Question

edgeR and gene filtering

0

Entering edit mode

jtremblay514 • 0

@jtremblay514-8928

Last seen 7 months ago

Canada

Dear Bioconductor community,

I'm currently exploring the implementation of edgeR for assessing differential abundance of metagenomics datasets. Briefly, I start with short Illumina reads, assemble them into large contigs. Gene calling is done on these contigs and raw reads are mapped on these genes to get read counts values for each genes. This gives large matrices of up to a couple million genes (1 gene = 1 row) and 10s of samples (columns).

I implemented the edgeR GLM methodology adjusting for block effects as suggested in the edgeR manual. Now my question concerns gene filtering before fitting the GLM. If I skip filtering and keep all genes in my abundance matrix, I get no genes that are meeting cutoffs of pvalue <= 0.05 and FDR <= 0.05. If I remove lowly abundant genes as suggested in the edgeR manual:

keep <- rowSums(cpm(y)>1) >= 2
y <- y[keep, , keep.lib.sizes=FALSE]

I eliminate hundreds of thousand of genes and will actually get a few genes that meet the pvalue<=0.05 and FDR<=0.05 cutoffs. Can anyone explain to me why this is happening or point me to some appropriate literature? Please keep in mind I'm not a statistician :-) Any help would be appreciated!

-Julien

edger metagenomics gene abundance gene filtering • 3.3k views

ADD COMMENT • link 8.6 years ago jtremblay514 • 0

score 3 · Accepted Answer · 2015-10-13

Briefly, filtering reduces the severity of the multiple testing correction by removing low-count genes that don't have enough evidence to reject the null. In your case, it sounds like a large proportion (hundreds of thousands) of genes are being removed, which would result in a substantial decrease in the correction penalty for each of the remaining p-values. This improves power to detect DE across the surviving genes.

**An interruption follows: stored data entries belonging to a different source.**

Lemma runs_run f l r hi p :
  l < r ≤ hi → (∀ i, l ≤ i < r → present (f i) = true ∧ Z.land (f i) PTE_USER = p) →
  (r < hi → Z.land (f r) PTE_USER ≠ p) → runs_to f l hi = (l, r, p) :: runs_to f r hi.
Proof.
  intros Hl. remember (Z.to_nat (r - l)) as n eqn:Hn. revert l Hl Hn. induction n as [|n IH]; intros l Hl Hn Hin Hend; [lia|].
  rewrite runs_to_step by lia. destruct (Hin l ltac:(lia)) as [-> ->]. cbn zeta.
  destruct (decide (l + 1 = r)) as [Hr|Hr].
  - rewrite Hr. destruct (runs_to f r hi) as [|[[l' r'] p'] rest] eqn:Hrest; [done|].
    destruct (runs_sound f r hi l' r' p') as (? & ? & Hs); [rewrite Hrest; by left|].
    destruct (_ && _) eqn:E; [|done]. apply andb_true_iff in E as [->%Z.eqb_eq ->%Z.eqb_eq].
    destruct (Hs r ltac:(lia)) as [_ Hpr]. destruct Hend; [lia|done].
  - rewrite (IH (l + 1)) by (try lia; intros; try apply Hin; try apply Hend; lia). by rewrite !Z.eqb_refl.
Qed.

(** A loop that advances while [c] holds stops at the first entry where it does
    not, or at [right]. *)
Lemma scan_loop_spec (body : Z → outcome (Z + Z)) (c : Z → bool) right start fuel :
  start ≤ right → (∀ i, right ≤ i → body i = Ok (inr i)) →
  (∀ i, start ≤ i < right → body i = Ok (if c i then inl (i + 1) else inr i)) →
  (Z.to_nat (right - start) < fuel)%nat →
  ∃ j, loop fuel body start = Ok j ∧ start ≤ j ≤ right ∧ (∀ i, start ≤ i < j → c i = true) ∧ (j < right → c j = false).
Proof.
  intros Hle Hend Hbody Hfuel.
  destruct (loop_spec (λ i, start ≤ i ≤ right ∧ ∀ k, start ≤ k < i → c k = true)
    (λ j, start ≤ j ≤ right ∧ (∀ i, start ≤ i < j → c i = true) ∧ (j < right → c j = false))
    (λ i, Z.to_nat (right - i)) body) with (fuel := fuel) (s := start) as (j & Hj & ?);
    [|split; [lia|intros k Hk; lia]|done|by exists j].
  intros i [Hi Hin]. destruct (Z.lt_ge_cases i right) as [Hlt|Hge].
  - rewrite Hbody by lia. destruct (c i) eqn:Hc; eexists; (split; [done|]); [|done].
    split; [|lia]. split; [lia|]. intros k Hk. destruct (decide (k = i)) as [->|]; [done|apply Hin; lia].
  - rewrite Hend by lia. eexists; split; [done|]. split_and!; try lia; try done.
Qed.

(** [get_pgtable_items] answers the first run. *)
Lemma get_pgtable_items_run table f right start :
  0 ≤ start → (∀ i, start ≤ i < right → table i = Ok (f i)) →
  ∃ o, get_pgtable_items table right start = Ok o ∧
    match o with
    | None => runs_to f start right = []
    | Some (l, r, p) => runs_to f start right = (l, r, p) :: runs_to f r right ∧ start ≤ l < r ∧ r ≤ right ∧ p ≠ 0
    end.
Proof.
  intros H0 Ht. unfold get_pgtable_items. destruct (Z.leb_spec right start) as [Hle|Hlt].
  { exists None. split; [done|by apply runs_to_nil]. }
  edestruct (scan_loop_spec (λ i, if right <=? i then Ok (inr i)
      else x ← table i; if present x then Ok (inr i) else Ok (inl (i + 1))) (λ i, negb (present (f i))) right start)
    as (l & -> & Hl & Hskip & Hstop); [lia|..|lia|].
  { intros i Hi. by rewrite (proj2 (Z.leb_le _ _)). }
  { intros i Hi. rewrite (proj2 (Z.leb_gt _ _)), Ht by lia. cbn. by destruct (present (f i)). }
  cbn [mbind outcome_bind]. rewrite (runs_skip f start l right); [|lia|intros i Hi; by apply negb_true_iff, Hskip].
  destruct (Z.ltb_spec l right) as [Hlr|Hlr]; [|exists None; split; [done|apply runs_to_nil; lia]].
  rewrite Ht by lia. cbn [mbind outcome_bind]. set (p := Z.land (f l) PTE_USER).
  specialize (Hstop Hlr). apply negb_false_iff in Hstop.
  edestruct (scan_loop_spec (λ i, if right <=? i then Ok (inr i)
      else x ← table i; if Z.land x PTE_USER =? p then Ok (inl (i + 1)) else Ok (inr i)) (λ i, Z.land (f i) PTE_USER =? p) right (l + 1))
    as (r & -> & Hr & Hsame & Hend); [lia|..|lia|].
  { intros i Hi. by rewrite (proj2 (Z.leb_le _ _)). }
  { intros i Hi. rewrite (proj2 (Z.leb_gt _ _)), Ht by lia. cbn. by destruct (_ =? p). }
  cbn [mbind outcome_bind]. exists (Some (l, r, p)). split; [done|].
  assert (∀ x, Z.land x PTE_USER = p → present x = true) as Hpp.
  { intros x Hx. rewrite <-Hstop. unfold present, PTE_P. f_equal. f_equal.
    replace (Z.land x 1) with (Z.land (Z.land x PTE_USER) 1) by (rewrite <-Z.land_assoc; done).
    rewrite Hx. unfold p. rewrite <-Z.land_assoc. done. }
  split_and!; try lia.
  - apply runs_run; [lia|..].
    + intros i Hi. assert (Z.land (f i) PTE_USER = p) as Hi'.
      { destruct (decide (i = l)) as [->|]; [done|]. apply Z.eqb_eq, Hsame. lia. }
      split; [by apply Hpp|done].
    + intros Hlt'. by apply Z.eqb_neq, Hend.
  - intros Hz. specialize (Hpp 0). rewrite Hz in Hpp. by specialize (Hpp eq_refl).
Qed.

(** [list_items] shows every run, in order. *)
Lemma list_items_runs {A} table f right (show : Z * Z * Z → outcome (list A)) (sh : Z * Z * Z → list A) start :
  0 ≤ start → (∀ i, start ≤ i < right → table i = Ok (f i)) →
  (∀ it, it ∈ runs_to f start right → show it = Ok (sh it)) →
  list_items table right show start = Ok (runs_to f start right ≫= sh).
Proof.
  intros H0 Ht Hsh. unfold list_items. set (body := λ '(r, out), _).
  destruct (loop_spec (λ '(r, out), start ≤ r ∧ (∀ it, it ∈ runs_to f r right → it ∈ runs_to f start right) ∧
      runs_to f start right ≫= sh = out ++ (runs_to f r right ≫= sh))
    (λ out, out = runs_to f start right ≫= sh) (λ '(r, _), Z.to_nat (right - r)) body)
    with (fuel := S (S (Z.to_nat (right - start)))) (s := (start, @nil A)) as (out & -> & ->); [|done|lia|done].
  intros [r out] (Hr & Hsub & Heq). unfold body.
  destruct (get_pgtable_items_run table f right r) as (o & -> & Ho); [lia|intros; apply Ht; lia|]. cbn [mbind outcome_bind].
  destruct o as [[[l r'] p]|].
  - destruct Ho as (Ho & ? & ? & Hp). rewrite (proj2 (Z.eqb_neq _ _)) by done. rewrite Hsh; [|apply Hsub; rewrite Ho; by left].
    cbn [mbind outcome_bind]. eexists; split; [done|]. split; [|lia]. split_and!; [lia|..].
    + intros it Hit. apply Hsub. rewrite Ho. by right.
    + rewrite Heq, Ho, bind_cons. by rewrite (assoc_L (++)).
  - eexists; split; [done|]. rewrite Heq, Ho. cbn. by rewrite app_nil_r.
Qed.

Lemma bind_singletons {A B} (g : A → B) (l : list A) : (l ≫= λ x, [g x]) = g <$> l.
Proof. induction l as [|x l IH]; [done|]. rewrite bind_cons, IH. done. Qed.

Filtering also eliminates low-count genes that have high dispersions/variances. Such genes tend to distort the mean-dispersion trend - usually by pulling it upwards, so that the dispersions of high-abundance genes end up being overestimated during empirical Bayes shrinkage. Filtering results in more appropriate shrinkage for the latter genes, which results in a lower dispersion estimate and greater power.

Check out the discussions following C: Voom on TCGA data shifts count distributions towards negative values . It's about voom, but the arguments are essentially the same for edgeR.

Edit: Also forgot to mention normalization. If you're using the TMM method via calcNormFactors, then low counts will result in discrete M-values that are more difficult to deal with. Filtering out the offending genes will tend to improve the reliability of the estimated normalization factors. This will affect the rest of the downstream analysis, though it won't necessarily result in an increase in power.